INSTRUCTIONS TO FOLLOW = Lines from the top of the entries through the line that has "expressions, [trim]) works" must be duplicated exactly, and no others.

SUPPLIED DATA =
(** * PolyDoc library: bundle builder and language-folder initializer

    A shallow embedding of the Cloud Functions of the repository
    ([generateBundleLogic.ts], [languageFolderUtils.ts] and the storage
    trigger [createLanguageFolders] of [index.ts]) and the statements
    proved about them.

    Conventions of the embedding.
    - A JavaScript string is a [string]: a sequence of code units, here
      restricted to the 8-bit range (read as Latin-1).  Every operation the
      code uses ([===], [endsWith], template concatenation, the regular
      expressions, [trim]) works code unit by code unit.
    - A [Map] is an insertion-ordered association list ([JsMap]); a plain
      object used as a dictionary is the ordered list of its own enumerable
      properties ([JsObject]), with the behaviour of the assignment
      [o[k] = v] written out.
    - The storage bucket is reached through a small monad of storage
      programs ([Storage]); a call to the service either resolves or
      rejects, and [exec] runs a program against a bucket and a fault plan. *)

From Stdlib Require Import String Ascii List Bool Arith NArith DecimalString Lia.
Import ListNotations.

Open Scope list_scope.
Open Scope string_scope.

Set Implicit Arguments.

(** ** Strings *)

Module Str.

(** [s.startsWith(p)]; also the prefix test of a bucket listing. *)
Fixpoint startsWith (s p : string) {struct p} : bool :=
  match p with
  | EmptyString => true
  | String a p' =>
      match s with
      | EmptyString => false
      | String b s' => Ascii.eqb b a && startsWith s' p'
      end
  end.

(** [s.endsWith(suf)]: [s] is [suf], or the rest of [s] ends with [suf]. *)
Fixpoint endsWith (s suf : string) : bool :=
  String.eqb s suf ||
  match s with
  | EmptyString => false
  | String _ s' => endsWith s' suf
  end.

(** [s.split(sep)] for a one-character separator: never the empty list. *)
Fixpoint split (sep : ascii) (s : string) : list string :=
  match s with
  | EmptyString => [EmptyString]
  | String c s' =>
      if Ascii.eqb c sep then EmptyString :: split sep s'
      else match split sep s' with
           | hd :: tl => String c hd :: tl
           | [] => [String c EmptyString]
           end
  end.

(** [xs.join(sep)] *)
Fixpoint join (sep : string) (xs : list string) : string :=
  match xs with
  | [] => EmptyString
  | [x] => x
  | x :: rest => x ++ sep ++ join sep rest
  end.

(** No code unit of [s] is [c]. *)
Fixpoint lacks (c : ascii) (s : string) : bool :=
  match s with
  | EmptyString => true
  | String a s' => negb (Ascii.eqb a c) && lacks c s'
  end.

Definition nonempty (s : string) : bool :=
  match s with EmptyString => false | String _ _ => true end.

(** WhiteSpace and LineTerminator code units below 256: TAB, LF, VT, FF, CR,
    SP and NBSP. *)
Definition isWhiteSpace (c : ascii) : bool :=
  let n := nat_of_ascii c in
  ((9 <=? n) && (n <=? 13) || (n =? 32) || (n =? 160))%nat.

Fixpoint trimStart (s : string) : string :=
  match s with
  | EmptyString => EmptyString
  | String c s' => if isWhiteSpace c then trimStart s' else s
  end.

Fixpoint trimEnd (s : string) : string :=
  match s with
  | EmptyString => EmptyString
  | String c s' =>
      match trimEnd s' with
      | EmptyString => if isWhiteSpace c then EmptyString else String c EmptyString
      | t => String c t
      end
  end.

(** [s.trim()] *)
Definition trim (s : string) : string := trimEnd (trimStart s).

(** Every code unit of [s] is white space. *)
Fixpoint blank (s : string) : bool :=
  match s with
  | EmptyString => true
  | String c s' => isWhiteSpace c && blank s'
  end.

End Str.

(** ** Regular expressions

    The fragment of regular expressions the code uses, with the captures of
    a match.  [Matches r s cs] says that [r] matches exactly the string [s]
    and that its groups capture [cs], in order.  The expressions below are
    unambiguous (see [asset_match_regex] and [videoDir_match_regex]), so the
    captures of the leftmost-greedy search of the engine are the captures of
    any match. *)

Module Regex.

Inductive re : Type :=
| Lit (s : string)               (* literal text *)
| Plus (cls : ascii -> bool)     (* [cls]+ : a non-empty run of a class *)
| Group (r : re)                 (* ( r ) *)
| Cat (r1 r2 : re)               (* r1 r2 *)
| Alt (r1 r2 : re).              (* r1 | r2 *)

Fixpoint all (cls : ascii -> bool) (s : string) : bool :=
  match s with
  | EmptyString => true
  | String c s' => cls c && all cls s'
  end.

Inductive Matches : re -> string -> list string -> Prop :=
| MLit s : Matches (Lit s) s []
| MPlus cls s :
    Str.nonempty s = true -> all cls s = true -> Matches (Plus cls) s []
| MGroup r s cs : Matches r s cs -> Matches (Group r) s (s :: cs)
| MCat r1 r2 s1 s2 cs1 cs2 :
    Matches r1 s1 cs1 -> Matches r2 s2 cs2 ->
    Matches (Cat r1 r2) (s1 ++ s2) (cs1 ++ cs2)%list
| MAltL r1 r2 s cs : Matches r1 s cs -> Matches (Alt r1 r2) s cs
| MAltR r1 r2 s cs : Matches r2 s cs -> Matches (Alt r1 r2) s cs.

(** A pattern anchored at both ends, [/^r$/]. *)
Definition MatchesWhole (r : re) (s : string) (cs : list string) : Prop :=
  Matches r s cs.

(** A pattern anchored at the start only, [/^r/]. *)
Definition MatchesPrefix (r : re) (s : string) (cs : list string) : Prop :=
  exists m rest, s = m ++ rest /\ Matches r m cs.

(** The class [[^/]]. *)
Definition notSlash (c : ascii) : bool := negb (Ascii.eqb c "/").

Definition segment : re := Group (Plus notSlash).

(** [/^videos\/([^/]+)\/([^/]+)\/([^/]+)\/([^/]+)\/[^/]+\.(mp4|vtt)$/] *)
Definition asset_re : re :=
  Cat (Lit "videos/")
 (Cat segment (Cat (Lit "/")
 (Cat segment (Cat (Lit "/")
 (Cat segment (Cat (Lit "/")
 (Cat segment (Cat (Lit "/")
 (Cat (Plus notSlash) (Cat (Lit ".") (Group (Alt (Lit "mp4") (Lit "vtt"))))))))))))).

(** [/^videos\/([^/]+)\/([^/]+)\/([^/]+)\//] *)
Definition videoDir_re : re :=
  Cat (Lit "videos/")
 (Cat segment (Cat (Lit "/")
 (Cat segment (Cat (Lit "/")
 (Cat segment (Lit "/")))))).

End Regex.

(** ** The two path patterns, as executable matchers *)

(** The last segment of an asset path: [[^/]+\.(mp4|vtt)] on a segment
    without ["/"], that is a non-empty stem followed by [.mp4] or [.vtt]. *)
Definition fileExt (fileName : string) : option string :=
  if (4 <? String.length fileName)%nat && Str.endsWith fileName ".mp4" then Some "mp4"
  else if (4 <? String.length fileName)%nat && Str.endsWith fileName ".vtt" then Some "vtt"
  else None.

(** [filePath.match(/^videos\/([^/]+)\/([^/]+)\/([^/]+)\/([^/]+)\/[^/]+\.(mp4|vtt)$/)]:
    the five captures [fileClinic, fileDept, videoId, lang, ext], or [None]
    when the pattern does not match. *)
Definition asset_match (filePath : string)
  : option (string * string * string * string * string) :=
  match Str.split "/" filePath with
  | [root; c; d; v; l; f] =>
      if String.eqb root "videos" && Str.nonempty c && Str.nonempty d
         && Str.nonempty v && Str.nonempty l
      then match fileExt f with
           | Some e => Some (c, d, v, l, e)
           | None => None
           end
      else None
  | _ => None
  end.

(** [path.match(/^videos\/([^/]+)\/([^/]+)\/([^/]+)\//)]: the captures
    [clinic, department, videoName], or [None]. *)
Definition videoDir_match (path : string) : option (string * string * string) :=
  match Str.split "/" path with
  | root :: c :: d :: v :: _ :: _ =>
      if String.eqb root "videos" && Str.nonempty c && Str.nonempty d && Str.nonempty v
      then Some (c, d, v)
      else None
  | _ => None
  end.

(** ** [Map]: an insertion-ordered dictionary with string keys *)

Module JsMap.
Section Ops.
Variable V : Type.

Definition t := list (string * V).

Definition empty : t := [].

Fixpoint get (k : string) (m : t) : option V :=
  match m with
  | [] => None
  | (k', v) :: m' => if String.eqb k' k then Some v else get k m'
  end.

Definition has (k : string) (m : t) : bool :=
  match get k m with Some _ => true | None => false end.

(** [m.set(k, v)]: a present key keeps its position, a new key goes last. *)
Fixpoint set (k : string) (v : V) (m : t) : t :=
  match m with
  | [] => [(k, v)]
  | (k', v') :: m' =>
      if String.eqb k' k then (k, v) :: m' else (k', v') :: set k v m'
  end.

(** [m.entries()], in insertion order. *)
Definition entries (m : t) : list (string * V) := m.

Definition keys (m : t) : list string := map fst m.
End Ops.
End JsMap.

(** ** A plain object used as a dictionary

    The list is the object's own enumerable string-keyed properties in the
    order [JSON.stringify] and [Object.keys] enumerate them: array-index keys
    first, by ascending numeric value, then the other keys in the order of
    their creation. *)

Module JsObject.
Section Ops.
Variable V : Type.

Definition t := list (string * V).

Definition empty : t := [].

Definition isDigit (c : ascii) : bool :=
  let n := nat_of_ascii c in ((48 <=? n) && (n <=? 57))%nat.

Fixpoint digitsValue (acc : N) (s : string) : option N :=
  match s with
  | EmptyString => Some acc
  | String c s' =>
      if isDigit c then digitsValue (10 * acc + (N_of_ascii c - 48))%N s'
      else None
  end.

(** The array index a key denotes: a canonical decimal numeral (no leading
    zero unless it is ["0"]) below [2^32 - 1]. *)
Definition arrayIndex (k : string) : option N :=
  match k with
  | EmptyString => None
  | String c rest =>
      if Ascii.eqb c "0" && Str.nonempty rest then None
      else match digitsValue 0 k with
           | Some n => if (n <? 4294967295)%N then Some n else None
           | None => None
           end
  end.

Fixpoint get (k : string) (o : t) : option V :=
  match o with
  | [] => None
  | (k', v) :: o' => if String.eqb k' k then Some v else get k o'
  end.

Fixpoint replace (k : string) (v : V) (o : t) : t :=
  match o with
  | [] => []
  | (k', v') :: o' =>
      if String.eqb k' k then (k, v) :: o' else (k', v') :: replace k v o'
  end.

(** A new array-index key goes before the first key that is not a smaller
    array index. *)
Fixpoint insertIndex (i : N) (k : string) (v : V) (o : t) : t :=
  match o with
  | [] => [(k, v)]
  | (k', v') :: o' =>
      match arrayIndex k' with
      | Some j => if (j <? i)%N then (k', v') :: insertIndex i k v o'
                  else (k, v) :: o
      | None => (k, v) :: o
      end
  end.

(** [o[k] = v] for an object [o] created by [{}] and a value [v] that is
    an object.  The key ["__proto__"] is not an own property: it is the
    accessor inherited from [Object.prototype] (ECMAScript, "set
    Object.prototype.__proto__"), whose setter replaces the prototype of
    [o] and creates nothing on [o] itself, so that [JSON.stringify], which
    walks own properties, does not see it.  Every other key creates or
    overwrites an own data property: the other properties of
    [Object.prototype] are writable data properties. *)
Definition assign (k : string) (v : V) (o : t) : t :=
  if String.eqb k "__proto__" then o
  else match get k o with
       | Some _ => replace k v o
       | None =>
           match arrayIndex k with
           | Some i => insertIndex i k v o
           | None => (o ++ [(k, v)])%list
           end
       end.

Definition keys (o : t) : list string := map fst o.
End Ops.
End JsObject.

(** ** JSON values and [JSON.stringify(value, null, 2)] *)

Module JSON.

EXERCISE OUTPUT =
(** * PolyDoc library: bundle builder and language-folder initializer

    A shallow embedding of the Cloud Functions of the repository
    ([generateBundleLogic.ts], [languageFolderUtils.ts] and the storage
    trigger [createLanguageFolders] of [index.ts]) and the statements
    proved about them.

    Conventions of the embedding.
    - A JavaScript string is a [string]: a sequence of code units, here
      restricted to the 8-bit range (read as Latin-1).  Every operation the
      code uses ([===], [endsWith], template concatenation, the regular
      expressions, [trim]) works code unit by code unit.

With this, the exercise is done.